# What this task involves
Looking at the listing below, retype exactly the lines starting at the one containing "From S2P Require" and ending at the one containing "Definition te_ident (e", both included, and nothing else.

# Entries provided
Lemma plain_items p : plain p -> glob_items None p = Some (map plain_item p).
Proof.
  unfold plain. induction p as [|c p IH]; intros Hp; [done|]. cbn [forallb] in Hp. apply andb_true_iff in Hp as [Hc Hp].
  apply andb_true_iff in Hc as [Hb He]. apply negb_true_iff in Hb, He. cbn [glob_items]. by rewrite He, Hb, (IH Hp).
Qed.

Lemma plain_app p q : plain (p ++ q) <-> plain p /\ plain q.
Proof. unfold plain. by rewrite forallb_app, andb_true_iff. Qed.

Lemma glob_any_cons g s : glob (G_any :: g) s = glob g s || match s with [] => false | _ :: s' => glob (G_any :: g) s' end.
Proof. by destruct s. Qed.

(** What a star stands for. *)
Lemma glob_any g s : glob (G_any :: g) s = true <-> exists k, glob g (drop k s) = true.
Proof.
  induction s as [|c s IH]; rewrite glob_any_cons, orb_true_iff.
  - split; [intros [H|[=]]; by exists 0%nat|intros [k Hk]; left; by rewrite drop_nil in Hk].
  - rewrite IH. split.
    + intros [H|[k Hk]]; [by exists 0%nat|by exists (S k)].
    + intros [[|k] Hk]; [by left|right; by exists k].
Qed.

Lemma sublist_drop {A} k (l s : list A) : sublist l (drop k s) -> sublist l s.
Proof. intros H. rewrite <- (take_drop k s). by apply sublist_inserts_l. Qed.

(** What matches has the characters of the pattern in order. *)
Lemma glob_literals p : forall s, glob (map plain_item p) s = true ->
  sublist (map tolower (List.filter non_glob p)) (map tolower s).
Proof.
  induction p as [|c p IH]; intros s Hg; [apply sublist_nil_l|]. cbn [map List.filter] in *. unfold non_glob.
  unfold plain_item in Hg at 1. destruct (ceqb c "*") eqn:E1; cbn [negb andb] in *.
  { apply glob_any in Hg as [k Hk]. apply (sublist_drop k). rewrite skipn_map. by apply IH. }
  destruct (ceqb c "?") eqn:E2; cbn [negb] in *.
  { destruct s as [|x s]; [done|]. cbn [glob] in Hg. apply sublist_cons. by apply IH. }
  destruct s as [|x s]; [done|]. cbn [glob] in Hg. apply andb_true_iff in Hg as [Hc Hg].
  unfold same_char in Hc. creflect. cbn [map]. rewrite Hc. apply sublist_skip. by apply IH.
Qed.

(** A plain pattern matches itself. *)
Lemma glob_self p : glob (map plain_item p) p = true.
Proof.
  induction p as [|c p IH]; [done|]. cbn [map]. unfold plain_item at 1.
  destruct (ceqb c "*"); [apply glob_any; by exists 1%nat|].
  destruct (ceqb c "?"); [exact IH|]. cbn [glob]. unfold same_char. by rewrite ceqb_refl.
Qed.
(** The walk of userns_tmfa_seen(); [n] stamps more fit the array. *)
Fixpoint seen_walk (timeout : cstr -> cstr -> Z) (kind key : cstr) (now : Z) (n : nat) (l : list tmfa_entry_t)
    : list tmfa_entry_t * list happening * list (Z * cstr) :=
  match l with
  | [] => ([], [], [])
  | e :: l' =>
      if negb (tmfa_matches kind key e) || tmfa_idled_out timeout (te_bot e) (te_kind e) (te_seen e) now
      then let '(r, hs, ts) := seen_walk timeout kind key now n l' in (e :: r, hs, ts)
      else match n with
           | O => let '(r, hs, ts) := seen_walk timeout kind key now O l' in (seen_at now e :: r, active now e :: hs, ts)
           | S n' =>
               let '(e', touch) := tmfa_stamp now e in
               let '(r, hs, ts) := seen_walk timeout kind key now (if touch : bool then n' else n) l' in
               (e' :: r, active now e :: hs, if touch then (te_user e, te_key e) :: ts else ts)
           end
  end.

Fixpoint touch_all (now : Z) (ts : list (Z * cstr)) : P unit :=
  match ts with
  | [] => skip
  | (id, key) :: ts' => _ ← tmfa_db_touch id key now; touch_all now ts'
  end.

Definition userns_tmfa_seen (kind key : cstr) : P unit :=
  there ← has_tmfa;
  match key with
  | [] => skip
  | _ =>
      if negb there then skip
      else
        now ← the_time;
        ts ← on_tmfa (fun a c =>
               let '(r, hs, ts) := seen_walk (rp_timeout a) kind key now USERNS_TMFA_MAX (tc_entries c) in
               (with_entries r c, hs, ts));
        touch_all now ts
  end.

(** One round of userns_tmfa_drop(). *)
Definition tmfa_drop_locked (kind key : cstr) (c : tmfa_cache_t) : tmfa_cache_t * list happening * option (Z * cstr) :=
  match split_at (tmfa_matches kind key) (tc_entries c) with
  | None => (c, [], None)
  | Some (pre, e, post) => (unlinked (pre ++ post) c, [ended e], Some (te_user e, te_key e))
  end.

Fixpoint drop_rounds (n : nat) (kind key : cstr) : P Z :=
  match n with
  | O => act (fun _ _ => Blocked)
  | S n' =>
      r ← on_tmfa (fun _ => tmfa_drop_locked kind key);
      match r with
      | None => Ret 0
      | Some (id, stored) =>
          _ ← tmfa_db_delete id stored;
          more ← drop_rounds n' kind key;
          Ret (wrap 32 (more + 1))
      end
  end.

Definition userns_tmfa_drop (kind key : cstr) : P Z :=
  there ← has_tmfa;
  match key with
  | [] => Ret 0
  | _ => if negb there then Ret 0 else rounds ← a_number; drop_rounds (Z.to_nat rounds) kind key
  end.

(** Which entries of the user the key says; all of them without one. *)
Definition del_entry (id : Z) (key : option cstr) (e : tmfa_entry_t) : bool :=
  held_by id e && match key with Some k => strncaseeq USERNS_MFA_PATTERN_SZ (te_key e) k | None => true end.

Fixpoint delete_all (id : Z) (keys : list cstr) : P unit :=
  match keys with
  | [] => skip
  | k :: keys' => _ ← tmfa_db_delete id k; delete_all id keys'
  end.

Definition tmfa_del_locked (id : Z) (key : option cstr) (c : tmfa_cache_t) : tmfa_cache_t * list happening * list cstr :=
  let out := List.filter (del_entry id key) (tc_entries c) in
  (mk_tmfa (List.filter (negb ∘ del_entry id key) (tc_entries c)) (wrap 32 (tc_count c - Z.of_nat (length out))) (tc_last_sweep c),
   map ended out, map te_key out).
(* ===== verification/LoginsOk.v ===== *)
(** * The logins are what the history says

    The history of [Logins] read as a specification: who is logged in under which key, and
    since when nobody saw them. The invariant ties the cache to it, the facts a thread has
    learnt are kept as tokens, and each function of [Logins] has a rule. *)

From S2P Require Import Prelude Conc Mfa Logins.

(** ** The history *)

(** A login's identity: the user, and the kind and key as tmfa_matches() compares them. *)
Definition ident : Type := (Z * cstr * cstr)%type.
Definition ident_of (id : Z) (kind key : cstr) : ident := (id, map tolower kind, map tolower (take USERNS_MFA_PATTERN_SZ key)).
Definition te_ident (e : tmfa_entry_t) : ident := ident_of (te_user e) (te_kind e) (te_key e).

(** Whether the login stands after that history, with whose name, which bot's window, and
    when it was seen. *)
Fixpoint standing (x : ident) (l : list happening) : option (cstr * cstr * Z) :=
  match l with
  | [] => None
  | h :: l' =>
      match h with
      | H_loaded id n b k y t | H_minted id n b k y t | H_renewed id n b k y t =>
          if bool_decide (x = ident_of id k y) then Some (n, b, t) else standing x l'
      | H_active id k y t =>
          if bool_decide (x = ident_of id k y) then (fun s => (s.1, t)) <$> standing x l' else standing x l'
      | H_ended id k y => if bool_decide (x = ident_of id k y) then None else standing x l'
      | _ => standing x l'
      end
  end.
Lemma going_tz k text local h h' c p z : going k text local h c -> p `suffix_of` cu_p c -> zone_ok z ->
  going k text local h' (cur_to p (cur_out (with_tz z true) c)).
Proof. intros [] Hp Hm. split; try done. by etrans. Qed.

Lemma time_and_zone_ok k text local h c : going k text local h c -> turn_ok k text local (time_and_zone h c).
Proof.
  intros Hg. unfold time_and_zone.
  assert (Hz : turn_ok k text local (if pt_time h && negb (pt_zone h) then
      match when_try_zone c with Some c' => Again (mk_parts (pt_day h) (pt_time h) true) c' | None => Leave h c end else Leave h c)).
  { destruct (_ && _); [|done]. destruct (when_try_zone c) as [c'|] eqn:E; [|done]. apply try_zone_ok in E as (p & z & -> & Hz & Hp).
    by apply (going_tz _ _ _ h). }
  destruct (negb (pt_time h)); [|done]. pose proof (try_at_time_ok c) as Ht. destruct (when_try_at_time c) as [[| |] c']; cbn [time_found] in Ht.
  - destruct Ht as (p & m & -> & Hm & Hp). by apply (going_minute _ _ _ h).
  - by subst c'.
  - done.
Qed.

Lemma every_loop_ok fuel : forall h c text local, going WHEN_WEEKLY text local h c -> turn_ok WHEN_WEEKLY text local (every_loop fuel h c).
Proof.
  induction fuel as [|fuel IH]; intros h c text local Hg; [done|]. cbn [every_loop]. destruct (when_next_word (cu_p c)); [|done].
  pose proof (time_and_zone_ok _ _ _ _ _ Hg) as Ht. destruct (time_and_zone h c); [by apply IH|done..].
Qed.

Lemma going_day text local h h' c p d lo hi : going WHEN_CLOCK text local h c -> p `suffix_of` cu_p c -> mask_ok d -> 0 <= lo <= hi -> hi <= 7 ->
  going WHEN_CLOCK text local h' (cur_to p (cur_out (with_days d lo hi) c)).
Proof. intros [] Hp Hd Hl Hh. split; try done. by etrans. Qed.

Lemma clock_turn_ok w h c text local : when_next_word (cu_p c) = Some w -> going WHEN_CLOCK text local h c -> turn_ok WHEN_CLOCK text local (clock_turn w h c).
Proof.
  intros Hw Hg. apply word_end in Hw as [Hs _]. unfold clock_turn. destruct (negb (pt_day h) && when_is w "on").
  - destruct (when_try_dayword _) as [c'|] eqn:E; [|by destruct (pt_time h); [|apply told_why]].
    apply try_dayword_ok in E as (p & d & lo & hi & -> & Hd & Hl & Hh & Hp). apply (going_day _ _ h _ c); [done| |done..]. by etrans.
  - destruct (negb (pt_day h)); [|by apply time_and_zone_ok]. destruct (when_try_dayword c) as [c'|] eqn:E; [|by apply time_and_zone_ok].
    apply try_dayword_ok in E as (p & d & lo & hi & -> & Hd & Hl & Hh & Hp). by apply (going_day _ _ h _ c).
Qed.

Lemma clock_loop_ok fuel : forall h c text local, going WHEN_CLOCK text local h c -> turn_ok WHEN_CLOCK text local (clock_loop fuel h c).
Proof.
  induction fuel as [|fuel IH]; intros h c text local Hg; [done|]. cbn [clock_loop]. destruct (when_next_word (cu_p c)) as [w|] eqn:Ew; [|done].
  pose proof (clock_turn_ok _ _ _ _ _ Ew Hg) as Ht. destruct (clock_turn w h c); [by apply IH|done..].
Qed.

(** What a part of the grammar leaves. *)
Definition read_ok (text : cstr) (local : option cstr) (r : bool * when_cur_t) : Prop :=
  let '(ok, c) := r in if ok : bool then moment local (cu_out c) /\ cu_p c `suffix_of` text else told c.

Lemma finish_ok k text local h c : k = WHEN_WEEKLY \/ k = WHEN_CLOCK -> going k text local h c -> read_ok text local (when_finish_zone c).
Proof.
  intros Hk [G1 G2 G3 G4 G5 G6 G7 G8 G9]. unfold when_finish_zone. destruct c as [p l [kd s d lo hi m named z] y].
  cbn [cu_p cu_local cu_out wh_kind wh_secs wh_days wh_lo wh_hi wh_minute wh_tz_named wh_tz] in *. subst.
  assert (Gm : forall z, zone_ok z -> (named = false -> local = Some z) -> moment local (mk_when k 0 d lo hi m named z)).
  { intros x Hx Hl. destruct Hk as [->| ->]; [destruct (G7 eq_refl) as [-> ->]; by constructor|destruct G6; by constructor]. }
  destruct named; [by split; [apply Gm; auto|]|]. destruct local as [x|]; [|by apply told_why].
  destruct (when_zone_valid x) eqn:Ev; [|by apply told_why]. cbn [negb]. destruct (WHEN_TZ_SZ <=? length x)%nat eqn:El; [by apply told_why|].
  apply Nat.leb_gt in El. split; [|done]. cbn [cur_out with_tz cu_out wh_kind wh_secs wh_days wh_lo wh_hi wh_minute].
  rewrite strlcpy_fits by done. by apply Gm.
Qed.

# Written reply
From S2P Require Import Prelude Conc Mfa Logins.

(** ** The history *)

(** A login's identity: the user, and the kind and key as tmfa_matches() compares them. *)
Definition ident : Type := (Z * cstr * cstr)%type.
Definition ident_of (id : Z) (kind key : cstr) : ident := (id, map tolower kind, map tolower (take USERNS_MFA_PATTERN_SZ key)).
Definition te_ident (e : tmfa_entry_t) : ident := ident_of (te_user e) (te_kind e) (te_key e).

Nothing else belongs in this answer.